* _DATASET RECORDS_

(** Bob's refund balance is read through the proxy by Alice; the node refuses. *)
Definition refund_query : TempoTransactionRequest (Rest toy_wire) :=
  mkRequest None (Some (TxCall ZONE_INBOX_ADDRESS)) (Some REFUNDS_SELECTOR) [] None None None None None false tt.
Example proxy_serves_refunds_of_others :
  (call (toy_proxy (upstream 1 4)) refund_query None None (toy_auth ALICE) toy_state).1 = Ok REFUNDS_SELECTOR /\
  enforce_authorized (fun _ => Some BOB) refund_query (toy_auth ALICE) (Ok false) = Err account_mismatch.
Proof. split; vm_compute; reflexivity. Qed.
End ProxyExamples.
(** An update of an entry that keeps its knowledge and its height. *)
Lemma good_update c f id :
  Good T n c -> Agree T n (update_policy_entry f c id) ->
  let p := default policy_default (policies c !! id) in
  (forall ty, policy_type p = Some ty -> policy_type (f p) = Some ty) ->
  (forall d, compound p = Some d -> compound (f p) = Some d) ->
  (forall user, ps_is_known (policy_set p) user = true -> ps_is_known (policy_set (f p)) user = true) ->
  ps_baseline_height (policy_set (f p)) = ps_baseline_height (policy_set p) ->
  Good T n (update_policy_entry f c id) /\ knows_more n c (update_policy_entry f c id).
Proof.
  intros [Ha [Hf1 Hf2] Hl] Ha' p H1 H2 H3 H4. split.
  - split; [done| |done]. split; cbn; [done|]. intros id' q [[<- <-]|[_ E]]%lookup_insert_Some; [|by eapply Hf2].
    fold p. rewrite H4. unfold p. destruct (policies c !! id) as [q|] eqn:E; cbn; [by eapply Hf2|done].
  - split; [done|..]; unfold cached_type, cached_compound, member_known; cbn; intros id';
      (destruct (decide (id = id')) as [<-|Hne]; [rewrite lookup_insert_eq|by rewrite lookup_insert_ne]); cbn; fold p.
    + intros ty E. apply H1. unfold p. by destruct (policies c !! id).
    + intros d E. apply H2. unfold p. by destruct (policies c !! id).
    + intros user (q & E & Hk). eexists. split; [done|]. apply H3. unfold p. by rewrite E.
Qed.

Lemma good_set_type c id :
  Good T n c ->
  let c' := set_policy_type c id (t_type T id) in
  Good T n c' /\ knows_more n c c' /\ cached_type c' id = Some (t_type T id).
Proof.
  intros Hg c'. pose proof Hg as [Ha _ _]. apply Logic.and_assoc. split.
  - apply good_update; try done.
    + apply agree_update_entry; [done|done|]. cbn. naive_solver.
    + cbn. intros ty E. f_equal. symmetry. apply (ag_type _ _ _ Ha). unfold cached_type. by destruct (policies c !! id).
  - unfold c', cached_type. cbn. by rewrite lookup_insert_eq.
Qed.

Lemma good_set_compound c id :
  Good T n c -> t_type T id = COMPOUND ->
  let c' := set_compound c id (t_compound T id) in
  Good T n c' /\ knows_more n c c' /\ cached_compound c' id = Some (t_compound T id).
Proof.
  intros Hg Ht c'. pose proof Hg as [Ha _ _]. apply Logic.and_assoc. split.
  - apply good_update; try done.
    + apply agree_update_entry; [done|done|]. cbn. rewrite Ht. naive_solver.
    + cbn. intros ty E. rewrite <-Ht. f_equal. symmetry. apply (ag_type _ _ _ Ha). unfold cached_type. by destruct (policies c !! id).
    + cbn. intros d E. f_equal. symmetry. apply (ag_compound _ _ _ Ha); [|done]. unfold cached_compound. by destruct (policies c !! id).
  - unfold c', cached_compound. cbn. by rewrite lookup_insert_eq.
Qed.

Lemma record_knows s u b user : ps_is_known s user = true -> ps_is_known (ps_record_status s u n b) user = true.
Proof.
  unfold ps_record_status. destruct (n <=? _); [done|]. unfold ps_is_known. cbn.
  rewrite !orb_true_iff, !bool_decide_eq_true, elem_of_union. tauto.
Qed.

Lemma good_set_status c id user :
  Good T n c ->
  let c' := set_policy_status c id user n (t_member T id user) in
  Good T n c' /\ knows_more n c c' /\ member_known c' id user.
Proof.
  intros Hg c'. pose proof Hg as [Ha [_ Hf] _].
  assert (Hb : ps_baseline_height (policy_set (default policy_default (policies c !! id))) < n).
  { destruct (policies c !! id) as [p|] eqn:E; cbn; [by eapply Hf|done]. }
  apply Logic.and_assoc. split.
  - apply good_update; try done.
    + apply agree_update_entry; [done| |].
      * intros p Hp. by apply (ps_wf_step _ (PsRecord user n (t_member T id user))).
      * cbn. split_and!; [by left..|]. intros user' Hwf Hk. rewrite ps_record_at by done.
        apply ps_record_known in Hk as [Hk|[-> _]]; [|rewrite Z.eqb_refl; by right].
        destruct (Z.eqb_spec user user') as [->|]; [by right|by left].
    + cbn. intros user' Hk. by apply record_knows.
    + cbn. unfold ps_record_status. by destruct (n <=? _).
  - unfold c', member_known, set_policy_status. cbn. eexists. split; [apply lookup_insert_eq|]. cbn.
    unfold ps_record_status. rewrite (proj2 (Z.leb_gt _ _) Hb). unfold ps_is_known. cbn.
    by rewrite bool_decide_eq_true_2 by set_solver.
Qed.

(** ** Fetching *)

Context (rpc : L1Rpc) (HT : Truthful T n rpc) (HW : L1_wf T) (HA : Answering n rpc).

(** From [c], [m] returns a result, in a cache that is good, knows more, and
    satisfies [Q]. *)
Definition warms {A} (c : PolicyCacheInner) (m : P A) (Q : A -> PolicyCacheInner -> Prop) : Prop :=
  exists a c', m c = (Ok a, c') /\ Good T n c' /\ knows_more n c c' /\ Q a c'.

Lemma warms_ret {A} c (a : A) (Q : A -> PolicyCacheInner -> Prop) : Good T n c -> Q a c -> warms c (mret a) Q.
Proof. intros Hg HQ. by exists a, c. Qed.

Lemma warms_bind {A B} c (m : P A) (f : A -> P B) Q R :
  warms c m Q -> (forall a c', Good T n c' -> knows_more n c c' -> Q a c' -> warms c' (f a) R) ->
  warms c (mbind f m) R.
Proof.
  intros (a & c1 & E & Hg & Hm & HQ) Hf. destruct (Hf a c1 Hg Hm HQ) as (b & c2 & E2 & Hg2 & Hm2 & HR).
  exists b, c2. unfold mbind, P_bind. rewrite E. split_and!; [done..|by etrans|done].
Qed.

Lemma warms_read {A B} c (f : PolicyCacheInner -> A) (k : A -> P B) R :
  warms c (k (f c)) R -> warms c (mbind k (p_read f)) R.
Proof. done. Qed.

(** An answered query, with the truth it tells. *)
Lemma warms_rpc {A B} c (o : option A) (a : A) (k : A -> P B) R :
  o <> None -> (forall b, o = Some b -> b = a) -> warms c (k a) R -> warms c (mbind k (p_rpc o)) R.
Proof.
  intros H1 H2 H. destruct o as [b|]; [|done]. rewrite (H2 b eq_refl). exact H.
Qed.

Lemma warms_write {B} c f (b : B) R :
  Good T n (f c) -> knows_more n c (f c) -> R b (f c) -> warms c (p_write f ;; mret b) R.
Proof. intros H1 H2 H3. by exists b, (f c). Qed.

Lemma warms_id c t :
  Good T n c -> warms c (resolve_policy_id rpc t n)
                  (fun id c' => id = t_token T t /\ get_token_policy c' t n = Some (t_token T t)).
Proof.
  intros Hg. apply warms_read. destruct (get_token_policy c t n) as [id|] eqn:E.
  - pose proof (ag_token _ _ _ (go_agree _ _ _ Hg) _ _ E) as ->. by apply warms_ret.
  - apply (warms_rpc _ _ (t_token T t)); [apply HA|apply HT|].
    destruct (good_set_token c t Hg) as (? & ? & ?). by apply warms_write.
Qed.

Lemma warms_type c id :
  Good T n c -> warms c (resolve_policy_type rpc id n) (fun ty c' => ty = t_type T id /\ cached_type c' id = Some (t_type T id)).
Proof.
  intros Hg. apply warms_read. destruct (cached_type c id) as [ty|] eqn:E.
  - pose proof (ag_type _ _ _ (go_agree _ _ _ Hg) _ _ E) as ->. by apply warms_ret.
  - apply (warms_rpc _ _ (t_type T id)); [apply HA|apply HT|].
    destruct (good_set_type c id Hg) as (? & ? & ?). by apply warms_write.
Qed.

Lemma warms_compound c id :
  Good T n c -> t_type T id = COMPOUND ->
  warms c (resolve_compound_data rpc id n) (fun d c' => d = t_compound T id /\ cached_compound c' id = Some (t_compound T id)).
Proof.
  intros Hg Ht. apply warms_read. destruct (cached_compound c id) as [d|] eqn:E.
  - pose proof (ag_compound _ _ _ (go_agree _ _ _ Hg) _ _ E Ht) as ->. by apply warms_ret.
  - apply (warms_rpc _ _ (t_compound T id)); [apply HA|apply HT|].
    destruct (good_set_compound c id Hg Ht) as (? & ? & ?). by apply warms_write.
Qed.

Lemma warms_simple c id user :
  Good T n c -> builtin_authorization id = None -> t_type T id = WHITELIST \/ t_type T id = BLACKLIST ->
  cached_type c id = Some (t_type T id) ->
  warms c (fetch_and_cache_simple rpc id user n (t_type T id))
    (fun a c' => a = l1_simple T id user /\ check_simple c' id user n = Some (l1_simple T id user)).
Proof.
  intros Hg Hb Ht Hc. apply (warms_rpc _ _ (l1_simple T id user)).
  { apply HA. }
  { intros a Ea. eapply (tr_auth _ _ _ HT); [exact Ea|by right]. }
  assert (Hs : simple_id T id) by (by right).
  assert (E : match t_type T id with WHITELIST => mret (l1_simple T id user) | BLACKLIST => mret (negb (l1_simple T id user))
              | _ => p_fail Unreachable end = (mret (t_member T id user) : P bool)).
  { unfold l1_simple. rewrite Hb. destruct Ht as [-> | ->]; by rewrite ?negb_involutive. }
  rewrite E. change (warms c (p_write (fun c => set_policy_status c id user n (t_member T id user)) ;; mret (l1_simple T id user))
    (fun a c' => a = l1_simple T id user /\ check_simple c' id user n = Some (l1_simple T id user))).
  destruct (good_set_status c id user Hg) as (H1 & H2 & H3).
  apply warms_write; [done..|]. split; [done|].
  apply known_simple; [apply H1|done|right]. split; [by apply (km_type _ _ _ H2)|done].
Qed.

Lemma warms_sub c id user :
  Good T n c -> simple_id T id ->
  warms c (resolve_simple_sub_policy rpc id user n)
    (fun a c' => a = l1_simple T id user /\ check_simple c' id user n = Some (l1_simple T id user)).
Proof.
  intros Hg Hs. unfold resolve_simple_sub_policy. destruct (builtin_authorization id) as [a|] eqn:Eb.
  { apply warms_ret; [done|]. unfold check_simple, l1_simple. by rewrite Eb. }
  apply warms_read. destruct (check_simple c id user n) as [a|] eqn:E.
  { pose proof (agree_check_simple _ _ _ _ _ _ (go_agree _ _ _ Hg) E) as ->. by apply warms_ret. }
  eapply warms_bind; [by apply warms_type|]. cbn. intros ty c' Hg' _ [-> Ht]. apply warms_simple; try done. by destruct Hs.
Qed.

Lemma policy_simple c id user role :
  cached_type c id = Some WHITELIST \/ cached_type c id = Some BLACKLIST ->
  check_policy c id user n role = check_simple c id user n.
Proof.
  unfold check_policy, check_simple, cached_type. destruct (builtin_authorization id); [done|].
  destruct (policies c !! id) as [p|]; cbn; [|naive_solver]. by intros [-> | ->].
Qed.

(** The answer of a compound policy, from the answers of its parts. *)
Lemma policy_compound c id user role :
  builtin_authorization id = None -> cached_type c id = Some COMPOUND -> t_type T id = COMPOUND ->
  cached_compound c id = Some (t_compound T id) ->
  let d := t_compound T id in
  match role with
  | Sender => check_simple c (sender_policy_id d) user n = Some (l1_simple T (sender_policy_id d) user)
  | Recipient => check_simple c (recipient_policy_id d) user n = Some (l1_simple T (recipient_policy_id d) user)
  | MintRecipient => check_simple c (mint_recipient_policy_id d) user n = Some (l1_simple T (mint_recipient_policy_id d) user)
  | Transfer =>
    check_simple c (sender_policy_id d) user n = Some (l1_simple T (sender_policy_id d) user) /\
    (l1_simple T (sender_policy_id d) user = true ->
     check_simple c (recipient_policy_id d) user n = Some (l1_simple T (recipient_policy_id d) user))
  end -> check_policy c id user n role = Some (l1_authorized T id user role).
Proof.
  unfold check_policy, l1_authorized, cached_type, cached_compound. intros -> Ht -> Hc. cbn [fst].
  destruct (policies c !! id) as [p|]; [|done]. cbn in *. rewrite Ht, Hc. cbn. destruct role; try done.
  intros [-> H]. cbn. destruct (l1_simple T (sender_policy_id (t_compound T id)) user); cbn; [by apply H|done].
Qed.

Lemma warms_policy c id user role :
  Good T n c -> builtin_authorization id = None ->
  warms c (resolve_policy_authorization rpc id user n role)
    (fun _ c' => check_policy c' id user n role = Some (l1_authorized T id user role)).
Proof.
  intros Hg Hb. eapply warms_bind; [by apply warms_type|]. cbn. intros ty c1 Hg1 _ [-> Ht].
  assert (Hsimple : t_type T id = WHITELIST \/ t_type T id = BLACKLIST ->
    warms c1 (fetch_and_cache_simple rpc id user n (t_type T id))
      (fun _ c' => check_policy c' id user n role = Some (l1_authorized T id user role))).
  { intros Hty. destruct (warms_simple c1 id user Hg1 Hb Hty Ht) as (a & c2 & E & Hg2 & Hm & _ & Hc).
    exists a, c2. split_and!; [done..|]. pose proof (km_type _ _ _ Hm _ _ Ht) as Ht2.
    rewrite policy_simple by (rewrite Ht2; by destruct Hty as [-> | ->]; [left|right]). rewrite Hc. unfold l1_authorized. rewrite Hb.
    by destruct Hty as [-> | ->]. }
  destruct (t_type T id) eqn:Ety; [by apply Hsimple; left|by apply Hsimple; right| |by destruct (lw_valid _ HW id)].
  clear Hsimple. destruct (lw_compound _ HW id Ety) as (S1 & S2 & S3).
  eapply warms_bind; [by apply warms_compound|]. cbn. intros d c2 Hg2 Hm2 [-> Hd].
  pose proof (km_type _ _ _ Hm2 _ _ Ht) as Ht2.
  assert (Hone : forall sub, simple_id T sub -> forall r,
    (forall c', check_simple c' sub user n = Some (l1_simple T sub user) -> cached_type c' id = Some COMPOUND ->
       cached_compound c' id = Some (t_compound T id) -> check_policy c' id user n r = Some (l1_authorized T id user r)) ->
    warms c2 (resolve_simple_sub_policy rpc sub user n) (fun _ c' => check_policy c' id user n r = Some (l1_authorized T id user r))).
  { intros sub Hs r Hr. destruct (warms_sub c2 sub user Hg2 Hs) as (a & c3 & E & Hg3 & Hm & _ & Hc).
    exists a, c3. split_and!; [done..|]. apply Hr; [done|by apply (km_type _ _ _ Hm)|by apply (km_compound _ _ _ Hm)]. }
  destruct role; [|by apply Hone; [done|]; intros; apply policy_compound..].
  eapply warms_bind; [by apply warms_sub|]. cbn. intros a c3 Hg3 Hm3 [-> Hc].
  pose proof (km_type _ _ _ Hm3 _ _ Ht2) as Ht3. pose proof (km_compound _ _ _ Hm3 _ _ Hd) as Hd3.
  destruct (l1_simple T (sender_policy_id (t_compound T id)) user) eqn:El; cbn.
  - destruct (warms_sub c3 _ user Hg3 S2) as (b & c4 & E & Hg4 & Hm4 & _ & Hc4). exists b, c4. split_and!; [done..|].
    apply policy_compound; [done|by apply (km_type _ _ _ Hm4)|done|by apply (km_compound _ _ _ Hm4)|]. split; [|done].
    rewrite El. by eapply simple_mono; [apply Hg3|apply Hg4|..].
  - apply warms_ret; [done|]. apply policy_compound; try done. by rewrite El.
Qed.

* _WHAT YOU NEED TO DO_
Word for word, repeat the data from its first line through the line with "- split; [done|..];", including both of those lines and no others.

* _WRITTEN REPLY_
(** Bob's refund balance is read through the proxy by Alice; the node refuses. *)
Definition refund_query : TempoTransactionRequest (Rest toy_wire) :=
  mkRequest None (Some (TxCall ZONE_INBOX_ADDRESS)) (Some REFUNDS_SELECTOR) [] None None None None None false tt.
Example proxy_serves_refunds_of_others :
  (call (toy_proxy (upstream 1 4)) refund_query None None (toy_auth ALICE) toy_state).1 = Ok REFUNDS_SELECTOR /\
  enforce_authorized (fun _ => Some BOB) refund_query (toy_auth ALICE) (Ok false) = Err account_mismatch.
Proof. split; vm_compute; reflexivity. Qed.
End ProxyExamples.
(** An update of an entry that keeps its knowledge and its height. *)
Lemma good_update c f id :
  Good T n c -> Agree T n (update_policy_entry f c id) ->
  let p := default policy_default (policies c !! id) in
  (forall ty, policy_type p = Some ty -> policy_type (f p) = Some ty) ->
  (forall d, compound p = Some d -> compound (f p) = Some d) ->
  (forall user, ps_is_known (policy_set p) user = true -> ps_is_known (policy_set (f p)) user = true) ->
  ps_baseline_height (policy_set (f p)) = ps_baseline_height (policy_set p) ->
  Good T n (update_policy_entry f c id) /\ knows_more n c (update_policy_entry f c id).
Proof.
  intros [Ha [Hf1 Hf2] Hl] Ha' p H1 H2 H3 H4. split.
  - split; [done| |done]. split; cbn; [done|]. intros id' q [[<- <-]|[_ E]]%lookup_insert_Some; [|by eapply Hf2].
    fold p. rewrite H4. unfold p. destruct (policies c !! id) as [q|] eqn:E; cbn; [by eapply Hf2|done].
  - split; [done|..]; unfold cached_type, cached_compound, member_known; cbn; intros id';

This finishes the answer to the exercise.